ValhallaDelay is way more than just another delay. Not only is it comprehensive for straight-ahead delay effects in a variety of flavors, but it’s also a great sound design tool. In fact, it’s one of the most creative delays I’ve ever used, and it’s only $50.
The plug-in features seven different operating modes, each with its own variation of the GUI, and each providing a different type of delay, which Valhalla refers to as Modes. These include Tape, HiFi, BBD, Digital, Ghost, Pitch and Rev Pitch. Depending on the Mode, some of the controls change, giving you different delay time controls, along with either modulation, frequency-shifting or pitch-shifting features. All the Modes offer controls for EQ, Diff (diffusion) and (stereo) Width, as well as Feedback, Mix and Style.
I’ll cover Style shortly, but first, let’s look at the Modes. Tape is an emulation based on the RE-201 (Roland Tape Echo ) and RE-301 (Roland Chorus Echo). It has the standard delay controls like time and feedbac,k but also Wow and Flutter. Hi-Fi is designed to simulate an old-style studio tape delay setup using reel-to-reel tape machines. It has Mod (modulation) rather than Wow and Flutter.
BBD models a bucket-brigade delay. Valhalla describes it as “dark and dirty.” It too has a Mod control. Digital simulates an ’80s-era digital delay with a somewhat gritty sound. Ghost is an analog delay emulation with frequency-shifting controls instead of modulation.
Pitch is one of my faves so far because it allows you to pitch shift the delayed signal plus or minus 24 semitones and it sounds terrific! The pitch-shift quality is impressive. You get separate left and right delay-time controls.
RevPitch lets you blend reverse pitch effects along with your delays. It has one delay time control plus a Spread control, which dials in an offset between the two channels’ delay time.
You can modify each Mode setting with an “Era” control, which lets you choose Past, Present or Future. These affect the “time period” of the algorithms, which translates to how dark or bright the delayed signal will be. Past is the darkest, while Present and Future are more bright or neutral.
The Style choices, of which there are variations on the delay configurations, are available in every Mode. Single is the most basic. You set one delay time for both channels, although you can offset the two with the Spread control. Dual lets you set separate delay times for the left and right channels. Ratio allows you to set the Left channel delay time, then adjust the Right channel as a ratio of it.
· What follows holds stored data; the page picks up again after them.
(** [WaitForAll] does not return while the channel is open.  When it
    returns, [Load] has returned: the channel is closed and empty, every
    task that entered it has been through its write transaction, cache
    insert and completion signal in the order of entry, and the summary has
    been logged once.  The wait group of each of these tasks stands at 0,
    the header inserted last is in the cache, and if the driver let every
    write transaction of the run through, the node of each of these events
    is in the store. *)
Theorem WaitForAll_after_drain (w : World) (sync : bool) (s : Sys) :
  reachable w sync s →
  (closed s = false → WaitForAll s = Blocked)
  ∧ (∀ s', WaitForAll s = Next s' →
       s' = s ∧ closed s = true ∧ out s = [] ∧
       commits (trace s) = enqs (trace s) ∧
       (cached (trace s)).*1 = enqs (trace s) ∧
       dones (trace s) = enqs (trace s) ∧
       summaries (trace s) = 1 ∧
       (∀ i, i ∈ enqs (trace s) → wgs s !! i = Some 0%Z) ∧
       (∀ l i e, cached (trace s) = l ++ [(i, e)] →
          lruFind (Hash e) (EventsHeaders (db s)) = Some e) ∧
       (∀ sched, exec sched (newStore w sync) = Next s → Forall letsThrough sched →
          ∀ i e, OCall i e ∈ trace s → i ∈ enqs (trace s) →
                 isEvent (store (db s)) (Hash e) = true)).
Proof.
  intros Hreach. pose proof (Inv_reachable _ _ _ Hreach) as Hinv.
  unfold WaitForAll. split.
  - intros Hopen. destruct (loader s) eqn:Hpc; try done.
    destruct Hinv as [Hq _ _ _]. destruct (inv_exit s Hq Hpc). congruence.
  - intros s' Hwait. destruct (loader s) eqn:Hpc; try done. injection Hwait as <-.
    destruct (exit_all_done s Hinv Hpc) as (Hout & Hdone & Hcom & Hcac & Hone).
    pose proof Hinv as [Hq _ _ Hl]. destruct (inv_exit s Hq Hpc) as [Hcl _].
    do 7 (split; [done|]). split; [|split].
    + intros i Hi. apply (drained_wgs s i Hinv Hi). by rewrite Hdone.
    + apply (proj2 Hl).
    + intros sched Hexec Hok i e Hcall Hi.
      assert (InvNodes [] s) as Hnodes.
      { eapply InvNodes_exec; [apply Inv_init|exact Hok|apply InvNodes_init|exact Hexec]. }
      apply (Hnodes i e); [by rewrite Hcom| |done]. by intros ?%elem_of_nil.
Qed.

Lemma WaitForAll_after_drain_witness :
  WaitForAll closedWithTwo = Blocked ∧
  WaitForAll drainedTwo = Next drainedTwo ∧
  dones (trace drainedTwo) = enqs (trace drainedTwo) ∧
  enqs (trace drainedTwo) = [0; 1] ∧
  isEvent (store (db drainedTwo)) 2 = true ∧
  lruFind 2 (EventsHeaders (db drainedTwo)) = Some (mkHeader 2 7 [1%N] 0).
Proof.
  assert (reachable seeded false drainedTwo) as Hreach
    by (apply reachable_exec; vm_compute; exact I).
  assert (WaitForAll drainedTwo = Next drainedTwo) as Hwait by (vm_compute; reflexivity).
  destruct (WaitForAll_after_drain seeded false drainedTwo Hreach) as [_ Hret].
  destruct (Hret drainedTwo Hwait) as (_ & _ & _ & _ & _ & Hdone & _ & _ & Hlast & Hnode).
  split; [vm_compute; reflexivity|]. split; [exact Hwait|]. split; [exact Hdone|].
  split; [vm_compute; reflexivity|]. split.
  - assert (exec drainTwo (newStore seeded false) = Next drainedTwo) as Hexec
      by (vm_compute; reflexivity).
    assert (Forall letsThrough drainTwo) as Hok.
    { apply Forall_app. split; [|by apply Forall_replicate].
      repeat (apply Forall_cons; split; [by simpl|]). apply Forall_nil_2. }
    apply (Hnode drainTwo Hexec Hok 1 (mkHeader 2 7 [1%N] 0)).
    + apply (bool_decide_unpack _). vm_compute. exact I.
    + apply (bool_decide_unpack _). vm_compute. exact I.
  - apply (Hlast [(0, genesis)] 1 (mkHeader 2 7 [1%N] 0)). vm_compute. reflexivity.
Defined.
As you would expect, Ping Pong features the signal bouncing between left and right. You can set a separate delay time for each side. The final Style, Quad, emulates a multi-head tape echo (although you can use it in any mode). When you select Quad, you can access four Tap buttons to turn on or off the individual taps.
ValhallaDelay not only comes with an excellent selection of factory presets, many of which are categorized for different types of delay and various instruments, but also preset banks with some pretty wild effects from eminent sound designers Richard Devine and Simon Stockhausen.
Go to the Valhalla site and download the demo. Trust me, this is way more than just another delay plug-in.